Lublin, a magical journey to conquer the East
Multicultural, welcoming, young, rich in art and history: on the other side of the Vistula one of the most fascinating and unknown faces of Poland
by Enrico Marro
Key points
The Poland that few people know stretches east of the Vistula, caressing plains and cities, revealing a thousand-year-old dialogue between East and West, an ancient drive for peace and integration between cultures.
With more than seven hundred years of history and over 320,000 inhabitants, Lublin is the custodian and symbol of this legacy: eighth Polish city, European Youth Capital 2023 - also thanks to the city's nine universities - and future European Capital of Culture 2029. Connected to Italia with a modern airport and direct flights from Milan Orio.
The place where East and West talk to each other
Here, just 150 kilometres from Warsaw, you won't findthe Austro-Hungarian atmosphere of Krakow or the Prussian experiences of Breslavia and Poznan. Lublin is rather"the place where East and West learned to talk to each other" as historian Jerzy Kłoczowski masterfully summarises.

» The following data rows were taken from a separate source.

Lemma pools_executed c id ps : let '(c', e) := execute_all c (DeletePools (as_signed 64 id) :: map (fun pool => InsertPool (pool_row id pool)) ps) in
  stopped with_pools c c' e (fun l => replaced pool_row_key pr_network_id (as_signed 64 id) (t_pools (rows c)) l (map (pool_row id) ps))
    (fun l => l = t_pools (rows c) \/
       exists n, replaced pool_row_key pr_network_id (as_signed 64 id) (t_pools (rows c)) l (map (pool_row id) (take n ps))).
Proof.
  pose proof (execute_replacement pool_row_key pr_network_id t_pools with_pools DeletePools InsertPool
    ltac:(done) ltac:(done) ltac:(by intros []) ltac:(by inversion 1) ltac:(by inversion 1; eauto)
    (as_signed 64 id) (map (pool_row id) ps) c ltac:(by apply List.Forall_map, Forall_true)) as He.
  rewrite map_map in He. destruct (execute_all c _) as [c' [e|]]; [|exact He].
  destruct He as [(Hs & l & Hr & Hl)|He]; [left|by right]. split; [exact Hs|]. exists l. split; [exact Hr|].
  destruct Hl as [Hl|[n Hn]]; [by left|right]. exists n. by rewrite <- firstn_map.
Qed.

Lemma routes_executed c id rs : let '(c', e) := execute_all c (DeleteRoutes (as_signed 64 id) :: map (fun route => InsertRoute (route_row id route)) rs) in
  stopped with_routes c c' e (fun l => replaced route_row_key rr_network_id (as_signed 64 id) (t_routes (rows c)) l (map (route_row id) rs))
    (fun _ => True).
Proof.
  pose proof (execute_replacement route_row_key rr_network_id t_routes with_routes DeleteRoutes InsertRoute
    ltac:(done) ltac:(done) ltac:(by intros []) ltac:(by inversion 1) ltac:(by inversion 1; eauto)
    (as_signed 64 id) (map (route_row id) rs) c ltac:(by apply List.Forall_map, Forall_true)) as He.
  rewrite map_map in He. destruct (execute_all c _) as [c' [e|]]; [|exact He].
  destruct He as [(Hs & l & Hr & Hl)|He]; [left|by right]. by split; [|exists l].
Qed.

(** The pools after a failure: those there were, or the first few of the new ones. *)
Lemma ends_pools s id ps : sql_inv s -> u64_ok id -> Forall Pools.pool_wf ps ->
  ends s (sql_set_ip_pools s id ps)
    (fun v => exists ps', ps' ≡ₚ ps /\ view_eq v (put_pools (sql_view s) id ps'))
    (fun v => view_eq v (sql_view s) \/ exists n ps', ps' ≡ₚ take n ps /\ view_eq v (put_pools (sql_view s) id ps')).
Proof.
  intros [Hp Hs Hd] Hid Hps. unfold sql_set_ip_pools, ends, spawn_blocking, done. rewrite Hp.
  pose proof (pools_executed (conn s) id ps) as He. destruct (execute_all (conn s) _) as [c' [e|]]; cbn.
  - destruct He as [(Hs' & l & Hr & Hl)|[He _]]; [|congruence]. unfold sql_view. cbn.
    assert (saved c' = None) as Hs1 by congruence. destruct Hl as [->|[n Hl]].
    + assert (rows c' = rows (conn s)) as Hr' by (rewrite Hr; by destruct (rows (conn s))).
      rewrite Hr'. split; [split; cbn; [done..|by rewrite Hr']|by left].
    + destruct (replaced_pools_view _ _ _ _ Hd Hid (Forall_take _ n _ Hps) Hl) as (Hd' & ps' & Hp' & Hv). rewrite Hr.
      split; [split; cbn; [done..|by rewrite Hr]|]. right. by exists n, ps'.
  - destruct He as (Hs' & l & Hr & Hl). destruct (replaced_pools_view _ _ _ _ Hd Hid Hps Hl) as (Hd' & ps' & Hp' & Hv).
    unfold sql_view. cbn. rewrite Hr. split; [split; cbn; [done|congruence|by rewrite Hr]|]. by exists ps'.
Qed.

(** Routes are replaced all or not at all. *)
Lemma ends_routes s id rs : sql_inv s -> u64_ok id -> Forall route_typed rs ->
  ends s (sql_set_routes s id rs)
    (fun v => exists rs', rs' ≡ₚ rs /\ view_eq v (put_routes (sql_view s) id rs')) (fun v => view_eq v (sql_view s)).
Proof.
  intros [Hp Hs Hd] Hid Hrs. unfold sql_set_routes, ends, spawn_blocking. rewrite Hp.
  assert (forall c', rows c' = rows (conn s) -> saved c' = None ->
    sql_inv (mkSqlite c' false) /\ view_eq (sql_view (mkSqlite c' false)) (sql_view s)) as Hsame.
  { intros c' Hr Hs'. unfold sql_view. cbn. rewrite Hr. by split; [split; cbn; [..|rewrite Hr]|]. }
  pose proof (transaction_ok (conn s) Hs) as Ht. destruct (transaction (conn s)) as [c0 [e|]].
  { destruct Ht as [Hr Hs']. by apply Hsame. }
  destruct Ht as [Hr0 Hs0]. pose proof (routes_executed c0 id rs) as He. destruct (execute_all c0 _) as [c1 [e|]].
  - pose proof (rollback_ok c1) as [Hb1 Hb2]. apply Hsame; [|exact Hb1]. rewrite Hb2.
    destruct He as [(Hs1 & _)|[Hs1 Hn1]]; [by rewrite Hs1, Hs0|rewrite Hn1; congruence].
  - destruct He as (Hs1 & l & Hr1 & Hl). pose proof (commit_ok c1) as Hc. destruct (commit c1) as [c2 [e|]].
    + pose proof (rollback_ok c2) as [Hb1 Hb2]. apply Hsame; [|exact Hb1]. rewrite Hb2.
      destruct Hc as [[Hr2 Hs2]|[Hs2 Hn2]]; [by rewrite Hs2, Hs1, Hs0|rewrite Hn2; congruence].
    + destruct Hc as [Hr2 Hs2]. rewrite Hr0 in Hl, Hr1. destruct (replaced_routes_view _ _ _ _ Hd Hid Hrs Hl) as (Hd' & rs' & Hp' & Hv).
      unfold sql_view. cbn. rewrite Hr2, Hr1. split; [split; cbn; [done..|by rewrite Hr2, Hr1]|]. by exists rs'.
Qed.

"The 'City of inspiration', as it likes to call itself, should be sipped calmly: observed, listened to, tasted.
Cradle of the European Union
Take the Medieval Castle, now rebuilt in a neo-Gothic version, which became a tsarist, then a Nazi and then a Soviet prison: inside it houses the Holy Trinity Chapel, with a Gothic interior but with Byzantine-Romanesque frescoes from the early 15th century.